Personal information
- Full name: Sandro Fernando Silva Cunha
- Date of birth: 5 December 1982 (age 43)
- Place of birth: Fafe, Portugal
- Height: 1.88 m (6 ft 2 in)
- Position: Centre-back

Youth career
- 1996–1998: Fornelos
- 1999–2001: Fafe

Senior career*
- Years: Team / Apps / (Gls)
- 2001–2004: Fafe / 50 / (2)
- 2004–2005: Porto B / 30 / (1)
- 2005–2006: Tourizense / 22 / (2)
- 2006–2007: Lixa / 25 / (0)
- 2007–2008: Olhanense / 19 / (1)
- 2008–2009: Vizela / 20 / (1)
- 2009–2013: Gil Vicente / 76 / (6)
- 2013–2014: Moreirense / 9 / (1)
- 2014–2019: Varzim / 134 / (12)
- 2020: Fafe / 0 / (0)
- Total:  / 385 / (26)

= Sandro Cunha =

Portuguese footballer (born 1982)

Sandro Fernando Silva Cunha (born 5 December 1982) is a Portuguese former professional footballer who played as a central defender.

==Club career==
Born in Fafe, Braga District, Cunha spent five of his first six seasons as a senior in the third division, in representation of AD Fafe, FC Porto B, G.D. Tourizense and F.C. Lixa.
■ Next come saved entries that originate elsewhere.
(** A thread at 8192 with a user stack of 1 KB, in the page at 4096; another one at 12288 without
    a page. *)
Definition user_thread : athread := mk_athread 4096 537002496 536907776 536907776 1024 false.
Definition other_thread : athread := mk_athread 0 537003008 536908800 536908800 1024 false.
Definition demo_space (current : Z) (parts : list partition) : aspace := {|
  as_pages := {[4096 := page_of parts]};
  as_threads := {[8192 := user_thread; 12288 := other_thread]};
  as_dl := {[4288 := mk_dnode 8392 8392; 8392 := mk_dnode 4288 4288; 12488 := mk_dnode 0 0]};
  as_mpu := match mpu_configure_dynamic_mpu_regions (parts ++ [user_stack]) board_mpu with Done _ m => m | Fail _ => board_mpu end;
  as_current := current;
  max_partitions := 5;
|}.

Lemma demo_wf parts : (length parts <= 5)%nat -> nonempty parts = parts -> @wf_page board_pages 5 (page_of parts).
Proof.
  intros Hl Hn. assert (Hr : forall n, nonempty (replicate n empty_slot) = []) by (intros n; induction n; done). constructor; cbn [partitions partitions_number page_of CONFIG_MAX_DOMAIN_PARTITIONS board_pages].
  - rewrite length_app, length_replicate. lia.
  - by rewrite nonempty_app, Hr, app_nil_r, Hn.
  - rewrite drop_app_ge by lia. by rewrite drop_replicate, Hr.
  - lia.
  - lia.
Qed.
In 2007 he upgraded to the Segunda Liga, where he first appeared with S.C. Olhanense.

In the 2010–11 campaign, Cunha contributed 29 games and two goals as Gil Vicente F.C. returned to the Primeira Liga after an absence of five years. He made his debut in the competition on 12 August 2011, playing the full 90 minutes in the 2–2 home draw against S.L. Benfica. His first goal arrived on 19 May 2013, but in a 1–3 home loss to G.D. Estoril Praia.
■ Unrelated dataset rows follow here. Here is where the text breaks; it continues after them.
(* ===== verification/MemPoolFacts.v ===== *)
(** * Memory pools: geometry, bits and free lists

    A block is a pair of level and number.  [Shape] relates the blocks that are broken into
    four and those handed out; together with the free blocks the latter partition the
    buffer.  [Bits] and [Rings] say how the bit words and the free lists represent sets of
    blocks. *)

From Stdlib Require Import ZArith Lia Bool List.
From stdpp Require Import base tactics numbers list gmap.
From S2P Require Import Prelude DList DNode MemPool.

Local Open Scope Z_scope.

Notation blk := (Z * Z)%type.

(** ** Geometry *)

Record Geo (p : mempool) : Prop := {
  g_buf : 0 < mp_buf p;
  g_levels : 1 <= mp_n_levels p <= 16;
  g_sizes : exists m, mp_max_sz p = m * 4 ^ (mp_n_levels p - 1) /\ 8 <= m /\ m mod 4 = 0;
  g_count : 0 < mp_n_max p;
  g_end : mp_buf p + mp_n_max p * mp_max_sz p <= 2 ^ 32;
  g_array : Z.of_nat (length (mp_levels p)) = mp_n_levels p;
}.

Definition lsz (p : mempool) (l : Z) : Z := mp_max_sz p / 4 ^ l.
Definition nblocks (p : mempool) (l : Z) : Z := mp_n_max p * 4 ^ l.
Definition addr (p : mempool) (x : blk) : Z := mp_buf p + lsz p x.1 * x.2.
Definition valid (p : mempool) (x : blk) : Prop := 0 <= x.1 < mp_n_levels p /\ 0 <= x.2 < nblocks p x.1.

Section Geometry.
Context (p : mempool) (G : Geo p).

Lemma pow4_pos l : 0 <= l -> 0 < 4 ^ l.
Proof. intros. by apply Z.pow_pos_nonneg. Qed.

Lemma lsz_step l k : 0 <= l -> 0 <= k -> l + k < mp_n_levels p -> lsz p l = lsz p (l + k) * 4 ^ k.
Proof.
  intros Hl Hk Hn. destruct (g_sizes _ G) as (m & E & Hm & _). unfold lsz. rewrite E.
  replace (mp_n_levels p - 1) with ((mp_n_levels p - 1 - (l + k)) + k + l) by lia. rewrite !Z.pow_add_r by lia.
  pose proof (pow4_pos l ltac:(lia)). pose proof (pow4_pos k ltac:(lia)).
  rewrite !Z.mul_assoc, Z.div_mul by lia. rewrite (Z.mul_comm (4 ^ l) (4 ^ k)).
  replace (m * 4 ^ (mp_n_levels p - 1 - (l + k)) * 4 ^ k * 4 ^ l) with (m * 4 ^ (mp_n_levels p - 1 - (l + k)) * (4 ^ k * 4 ^ l)) by lia.
  rewrite Z.div_mul by lia. done.
Qed.

Lemma lsz_0 : lsz p 0 = mp_max_sz p.
Proof. unfold lsz. cbn. by rewrite Z.div_1_r. Qed.

Lemma lsz_word l : 0 <= l < mp_n_levels p -> lsz p l mod 4 = 0 /\ 8 <= lsz p l.
Proof.
  intros Hl. rewrite (lsz_step l (mp_n_levels p - 1 - l)) by lia. destruct (g_sizes _ G) as (m & E & Hm & H4).
  assert (El : lsz p (l + (mp_n_levels p - 1 - l)) = m).
  { unfold lsz. replace (l + (mp_n_levels p - 1 - l)) with (mp_n_levels p - 1) by lia. rewrite E. apply Z.div_mul. pose proof (pow4_pos (mp_n_levels p - 1)). lia. }
  rewrite El. pose proof (pow4_pos (mp_n_levels p - 1 - l) ltac:(lia)). split; [|nia]. rewrite <-Z.mul_mod_idemp_l, H4 by lia. done.
Qed.

(** Each level's size is what the code computes from the one above. *)
Lemma lsz_next l : 0 <= l -> l + 1 < mp_n_levels p -> WB_DN (lsz p l / 4) = lsz p (l + 1).
Proof.
  intros Hl Hn. destruct (lsz_word (l + 1)) as [H4 Hp]; [lia|]. rewrite (lsz_step l 1) by lia. rewrite Z.pow_1_r, Z.div_mul by lia.
  unfold WB_DN. pose proof (g_end _ G). pose proof (g_count _ G). pose proof (g_buf _ G).
  assert (Hs : lsz p (l + 1) < 2 ^ 32).
  { enough (lsz p (l + 1) <= mp_max_sz p) by nia. rewrite <-lsz_0, (lsz_step 0 (l + 1)) by lia. replace (0 + (l + 1)) with (l + 1) by lia.
    pose proof (pow4_pos (l + 1)). nia. }
  rewrite <-(Z.mul_1_l (lsz p (l + 1))) at 1. apply Z.bits_inj'. intros n Hn'. rewrite Z.land_spec, Z.mul_1_l.
  destruct (Z.testbit (lsz p (l + 1)) n) eqn:Eb; [|done]. cbn.
  assert (2 <= n < 32).
  { split.
    - destruct (Z.lt_ge_cases n 2); [|done]. exfalso. rewrite <-(Z.mod_pow2_bits_low _ 2) in Eb by lia.
      change (2 ^ 2) with 4 in Eb. rewrite H4, Z.bits_0 in Eb. done.
    - destruct (Z.lt_ge_cases n 32); [done|]. exfalso. rewrite Z.bits_above_log2 in Eb; [done|lia|].
      apply Z.log2_lt_pow2; [lia|]. eapply Z.lt_le_trans; [exact Hs|]. apply Z.pow_le_mono_r; lia. }
  assert (Hmask : forall k, 2 <= k < 32 -> Z.testbit (not32 3) k = true); [|by apply Hmask].
  intros k Hk. assert (Hin : k ∈ seqZ 2 30) by (apply elem_of_seqZ; lia).
  assert (Hall : Forall (fun k => Z.testbit (not32 3) k = true) (seqZ 2 30)) by (by vm_compute; repeat constructor).
  rewrite Forall_forall in Hall. by apply Hall.
Qed.

Lemma addr_range x : valid p x -> mp_buf p <= addr p x /\ addr p x + lsz p x.1 <= mp_buf p + mp_n_max p * mp_max_sz p.
Proof.
  destruct x as [l b]. intros [Hl Hb]. cbn in *. unfold addr, nblocks in *. cbn. destruct (lsz_word l Hl) as [_ Hp].
  assert (E : mp_max_sz p = lsz p l * 4 ^ l) by (rewrite <-lsz_0; apply (lsz_step 0 l); lia).
  split; [nia|]. enough (lsz p l * (b + 1) <= lsz p l * (mp_n_max p * 4 ^ l)) by (rewrite E; lia). nia.
Qed.

Lemma addr_word x : valid p x -> 0 < addr p x < 2 ^ 32.
Proof.
  intros Hv. pose proof (addr_range x Hv). pose proof (g_buf _ G). pose proof (g_end _ G). destruct (lsz_word x.1) as [_ Hp]; [apply Hv|]. lia.
Qed.

Lemma addr_u32 x : valid p x -> u32 (mp_buf p + lsz p x.1 * x.2) = addr p x.
Proof. intros Hv. apply u32_small. pose proof (addr_word x Hv). unfold addr in *. lia. Qed.

(** Two blocks that share a byte: the larger one encloses the smaller one. *)
Lemma overlap l b l' b' o :
  0 <= l -> l <= l' < mp_n_levels p -> lsz p l * b <= o < lsz p l * (b + 1) -> lsz p l' * b' <= o < lsz p l' * (b' + 1) -> b = b' / 4 ^ (l' - l).
Proof.
  intros Hl Hl' Ho Ho'. destruct (lsz_word l') as [_ Hp]; [lia|]. destruct (lsz_word l) as [_ Hp']; [lia|].
  pose proof (lsz_step l (l' - l) ltac:(lia) ltac:(lia) ltac:(lia)) as E. replace (l + (l' - l)) with l' in E by lia.
  pose proof (pow4_pos (l' - l) ltac:(lia)). rewrite (Z.div_unique o (lsz p l) b (o - lsz p l * b)) by lia.
  rewrite (Z.div_unique o (lsz p l') b' (o - lsz p l' * b')) by lia. rewrite Z.div_div by lia. by rewrite E.
Qed.

End Geometry.

(** ** Broken, allocated and free blocks *)

Definition up (x : blk) : blk := (x.1 - 1, x.2 / 4).

Record Shape (p : mempool) (Sp Al : gset blk) : Prop := {
  sh_valid : forall x, x ∈ Sp ∪ Al -> valid p x;
  sh_deep : forall x, x ∈ Sp -> x.1 + 1 < mp_n_levels p;
  sh_disj : Sp ## Al;
  sh_up : forall x, x ∈ Sp ∪ Al -> 0 < x.1 -> up x ∈ Sp;
}.

(** A block is free when it is whole, unused, and what encloses it is broken. *)
Definition is_free (p : mempool) (Sp Al : gset blk) (x : blk) : Prop :=
  valid p x /\ x ∉ Sp ∪ Al /\ (x.1 = 0 \/ 0 < x.1 /\ up x ∈ Sp).
Definition standing (p : mempool) (Sp Al : gset blk) (x : blk) : Prop := x ∈ Al \/ is_free p Sp Al x.

(** The block of level [l] that encloses [x]. *)
Definition at_level (x : blk) (l : Z) : blk := (l, x.2 / 4 ^ (x.1 - l)).

Section Shapes.
Context (p : mempool) (G : Geo p) (Sp Al : gset blk) (S : Shape p Sp Al).

Lemma at_level_up x l : 0 <= l < x.1 -> at_level x l = at_level (up x) l.
Proof.
  intros Hl. unfold at_level, up. cbn. rewrite Z.div_div by (try apply pow4_pos; lia). do 2 f_equal.
  replace (x.1 - l) with (1 + (x.1 - 1 - l)) by lia. rewrite Z.pow_add_r by lia. done.
Qed.

Lemma up_valid x : valid p x -> 0 < x.1 -> valid p (up x).
Proof.
  destruct x as [l b]. unfold valid, up, nblocks. cbn. intros [Hl Hb] H0. split; [lia|]. replace l with (1 + (l - 1)) in Hb by lia.
  rewrite Z.pow_add_r in Hb by lia. split; [apply Z.div_pos; lia|]. apply Z.div_lt_upper_bound; lia.
Qed.

Lemma broken_above x : x ∈ Sp -> forall l, 0 <= l < x.1 -> at_level x l ∈ Sp.
Proof.
  intros Hx l Hl. assert (Hn : exists n : nat, x.1 = l + 1 + Z.of_nat n) by (exists (Z.to_nat (x.1 - l - 1)); lia).
  destruct Hn as [n Hn]. revert x Hx Hl Hn. induction n as [|n IH]; intros x Hx Hl Hn.
  - rewrite at_level_up by lia. unfold at_level. replace ((up x).1 - l) with 0 by (cbn; lia). rewrite Z.pow_0_r, Z.div_1_r.
    replace (l, (up x).2) with (up x) by (unfold up; cbn; f_equal; lia). apply (sh_up _ _ _ S); [set_solver|lia].
  - rewrite at_level_up by lia. apply IH; [apply (sh_up _ _ _ S); [set_solver|lia]|cbn; lia|cbn; lia].
Qed.

Lemma standing_above x : standing p Sp Al x -> forall l, 0 <= l < x.1 -> at_level x l ∈ Sp.
Proof.
  intros Hx l Hl. assert (Hup : up x ∈ Sp).
  { destruct Hx as [Hx|(_ & _ & [E|[_ Hx]])]; [apply (sh_up _ _ _ S); [set_solver|lia]|lia|done]. }
  rewrite at_level_up by lia. destruct (decide (l = (up x).1)) as [->|Hne].
  - unfold at_level. rewrite Z.sub_diag, Z.pow_0_r, Z.div_1_r. by destruct (up x).
  - apply broken_above; [done|cbn in *; lia].
Qed.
In the summer of 2014, after one season in the second tier with Moreirense FC, Cunha signed for Varzim S.C. in the third. He won promotion in his debut campaign with a career-best seven goals, then spent a further four years with the club in division two.

Cunha returned to Fafe in February 2020. He retired shortly after, however, going on to work as manager in the lower leagues.